*** RECORDS TO PROCESS

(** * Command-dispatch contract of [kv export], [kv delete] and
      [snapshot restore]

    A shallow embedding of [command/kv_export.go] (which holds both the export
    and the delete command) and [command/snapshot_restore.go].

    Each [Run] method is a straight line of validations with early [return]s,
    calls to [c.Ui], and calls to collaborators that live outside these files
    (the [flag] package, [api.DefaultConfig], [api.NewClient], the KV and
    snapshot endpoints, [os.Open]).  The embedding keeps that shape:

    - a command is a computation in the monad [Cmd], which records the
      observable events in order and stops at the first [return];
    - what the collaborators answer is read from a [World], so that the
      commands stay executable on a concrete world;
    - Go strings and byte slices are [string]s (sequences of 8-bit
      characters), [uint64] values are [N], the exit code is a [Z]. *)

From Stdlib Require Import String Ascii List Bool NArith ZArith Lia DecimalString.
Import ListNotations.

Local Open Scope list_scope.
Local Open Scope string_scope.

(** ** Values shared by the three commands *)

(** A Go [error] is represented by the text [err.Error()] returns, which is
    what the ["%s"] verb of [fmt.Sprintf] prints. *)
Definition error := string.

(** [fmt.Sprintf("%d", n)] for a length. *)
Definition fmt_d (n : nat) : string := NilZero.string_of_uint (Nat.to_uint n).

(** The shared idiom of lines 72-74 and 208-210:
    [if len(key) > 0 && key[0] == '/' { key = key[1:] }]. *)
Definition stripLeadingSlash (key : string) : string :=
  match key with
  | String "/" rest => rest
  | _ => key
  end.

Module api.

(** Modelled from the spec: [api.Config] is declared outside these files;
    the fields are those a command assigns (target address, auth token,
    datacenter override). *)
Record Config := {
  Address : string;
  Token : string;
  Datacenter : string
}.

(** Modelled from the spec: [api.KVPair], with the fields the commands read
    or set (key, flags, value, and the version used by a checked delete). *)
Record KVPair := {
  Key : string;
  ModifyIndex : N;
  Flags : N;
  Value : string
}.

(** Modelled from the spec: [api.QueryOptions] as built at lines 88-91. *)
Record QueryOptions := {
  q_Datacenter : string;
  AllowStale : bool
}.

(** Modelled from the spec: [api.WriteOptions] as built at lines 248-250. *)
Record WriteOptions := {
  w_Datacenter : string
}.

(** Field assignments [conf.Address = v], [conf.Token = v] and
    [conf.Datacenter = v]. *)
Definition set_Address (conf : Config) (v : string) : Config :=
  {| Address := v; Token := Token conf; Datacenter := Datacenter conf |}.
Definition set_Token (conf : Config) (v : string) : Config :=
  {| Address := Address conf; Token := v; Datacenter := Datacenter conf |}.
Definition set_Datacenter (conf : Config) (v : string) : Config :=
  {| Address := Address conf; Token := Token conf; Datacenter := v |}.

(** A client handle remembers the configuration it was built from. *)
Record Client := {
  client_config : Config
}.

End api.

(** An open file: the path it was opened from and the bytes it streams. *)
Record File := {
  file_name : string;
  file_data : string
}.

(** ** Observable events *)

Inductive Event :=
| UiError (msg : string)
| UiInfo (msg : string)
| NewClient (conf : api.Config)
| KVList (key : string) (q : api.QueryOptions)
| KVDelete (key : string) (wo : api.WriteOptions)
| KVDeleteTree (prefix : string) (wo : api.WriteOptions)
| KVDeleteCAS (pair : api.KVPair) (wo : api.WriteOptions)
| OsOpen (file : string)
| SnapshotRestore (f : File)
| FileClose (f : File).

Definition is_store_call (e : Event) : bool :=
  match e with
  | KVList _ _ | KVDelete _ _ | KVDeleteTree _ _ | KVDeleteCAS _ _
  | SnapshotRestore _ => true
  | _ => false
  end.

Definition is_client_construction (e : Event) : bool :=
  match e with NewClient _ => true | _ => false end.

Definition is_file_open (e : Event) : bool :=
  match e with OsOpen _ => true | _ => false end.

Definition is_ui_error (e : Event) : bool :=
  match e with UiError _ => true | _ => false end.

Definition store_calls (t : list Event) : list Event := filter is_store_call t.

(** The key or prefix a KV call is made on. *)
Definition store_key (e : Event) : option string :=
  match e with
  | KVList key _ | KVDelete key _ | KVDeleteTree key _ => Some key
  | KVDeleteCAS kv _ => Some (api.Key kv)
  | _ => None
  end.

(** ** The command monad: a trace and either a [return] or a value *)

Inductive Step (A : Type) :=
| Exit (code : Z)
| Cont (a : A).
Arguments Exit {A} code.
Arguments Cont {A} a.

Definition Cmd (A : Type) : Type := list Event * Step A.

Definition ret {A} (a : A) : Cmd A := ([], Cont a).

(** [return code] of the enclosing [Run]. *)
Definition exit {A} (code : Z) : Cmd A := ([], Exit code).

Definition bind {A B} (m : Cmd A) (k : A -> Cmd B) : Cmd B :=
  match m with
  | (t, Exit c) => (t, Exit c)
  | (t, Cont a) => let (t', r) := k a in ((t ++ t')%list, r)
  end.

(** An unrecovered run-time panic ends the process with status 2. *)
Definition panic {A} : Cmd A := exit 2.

******
*** RECORDS TO PROCESS

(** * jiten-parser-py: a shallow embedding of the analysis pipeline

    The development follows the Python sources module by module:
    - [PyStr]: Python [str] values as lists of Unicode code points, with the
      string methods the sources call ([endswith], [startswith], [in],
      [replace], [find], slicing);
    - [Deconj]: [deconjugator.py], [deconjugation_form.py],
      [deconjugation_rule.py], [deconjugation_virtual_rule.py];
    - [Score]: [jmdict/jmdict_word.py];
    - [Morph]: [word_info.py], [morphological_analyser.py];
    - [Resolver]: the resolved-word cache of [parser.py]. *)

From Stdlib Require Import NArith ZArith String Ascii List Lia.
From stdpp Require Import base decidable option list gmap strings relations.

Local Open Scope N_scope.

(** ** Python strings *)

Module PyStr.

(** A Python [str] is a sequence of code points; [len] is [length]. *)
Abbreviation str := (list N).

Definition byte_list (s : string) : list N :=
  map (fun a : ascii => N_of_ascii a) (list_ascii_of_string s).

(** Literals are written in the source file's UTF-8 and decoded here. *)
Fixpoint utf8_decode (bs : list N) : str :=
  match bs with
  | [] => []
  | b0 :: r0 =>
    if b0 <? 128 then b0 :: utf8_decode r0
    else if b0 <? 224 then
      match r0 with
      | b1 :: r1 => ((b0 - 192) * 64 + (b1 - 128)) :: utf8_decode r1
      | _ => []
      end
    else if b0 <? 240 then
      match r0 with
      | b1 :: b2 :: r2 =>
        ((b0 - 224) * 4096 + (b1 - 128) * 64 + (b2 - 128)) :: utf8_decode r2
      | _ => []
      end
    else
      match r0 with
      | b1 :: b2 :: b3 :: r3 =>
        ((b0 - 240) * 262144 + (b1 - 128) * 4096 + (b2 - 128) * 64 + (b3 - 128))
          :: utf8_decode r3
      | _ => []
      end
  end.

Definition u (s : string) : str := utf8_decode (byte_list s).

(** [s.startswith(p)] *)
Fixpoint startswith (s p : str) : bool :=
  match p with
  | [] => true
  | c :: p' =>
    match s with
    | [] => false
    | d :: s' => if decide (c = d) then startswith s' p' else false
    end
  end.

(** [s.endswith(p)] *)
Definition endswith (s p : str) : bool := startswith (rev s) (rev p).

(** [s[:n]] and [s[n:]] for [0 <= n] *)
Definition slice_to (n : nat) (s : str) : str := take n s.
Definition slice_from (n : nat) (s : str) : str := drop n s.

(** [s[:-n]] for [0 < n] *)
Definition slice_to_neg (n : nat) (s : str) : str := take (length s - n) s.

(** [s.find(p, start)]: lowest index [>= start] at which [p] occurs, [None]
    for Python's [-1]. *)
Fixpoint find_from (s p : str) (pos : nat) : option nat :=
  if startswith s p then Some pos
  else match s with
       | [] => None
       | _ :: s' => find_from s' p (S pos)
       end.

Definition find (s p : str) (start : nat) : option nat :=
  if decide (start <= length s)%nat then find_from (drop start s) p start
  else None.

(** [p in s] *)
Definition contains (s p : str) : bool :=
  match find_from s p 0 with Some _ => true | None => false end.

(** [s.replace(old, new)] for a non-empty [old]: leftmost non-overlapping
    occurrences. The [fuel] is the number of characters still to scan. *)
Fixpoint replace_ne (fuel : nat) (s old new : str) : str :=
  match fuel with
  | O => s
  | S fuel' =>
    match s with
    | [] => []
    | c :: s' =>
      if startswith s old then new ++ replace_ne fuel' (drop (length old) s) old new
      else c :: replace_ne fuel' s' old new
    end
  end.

******

[PROBLEM]:
Of all the entries above, output exactly the lines between the one holding "- Go strings" and the one holding "Definition fmt_d (n", inclusive.

[OUTPUT FOR THIS EXERCISE]:
    - Go strings and byte slices are [string]s (sequences of 8-bit
      characters), [uint64] values are [N], the exit code is a [Z]. *)

From Stdlib Require Import String Ascii List Bool NArith ZArith Lia DecimalString.
Import ListNotations.

Local Open Scope list_scope.
Local Open Scope string_scope.

(** ** Values shared by the three commands *)

(** A Go [error] is represented by the text [err.Error()] returns, which is
    what the ["%s"] verb of [fmt.Sprintf] prints. *)
Definition error := string.

(** [fmt.Sprintf("%d", n)] for a length. *)
Definition fmt_d (n : nat) : string := NilZero.string_of_uint (Nat.to_uint n).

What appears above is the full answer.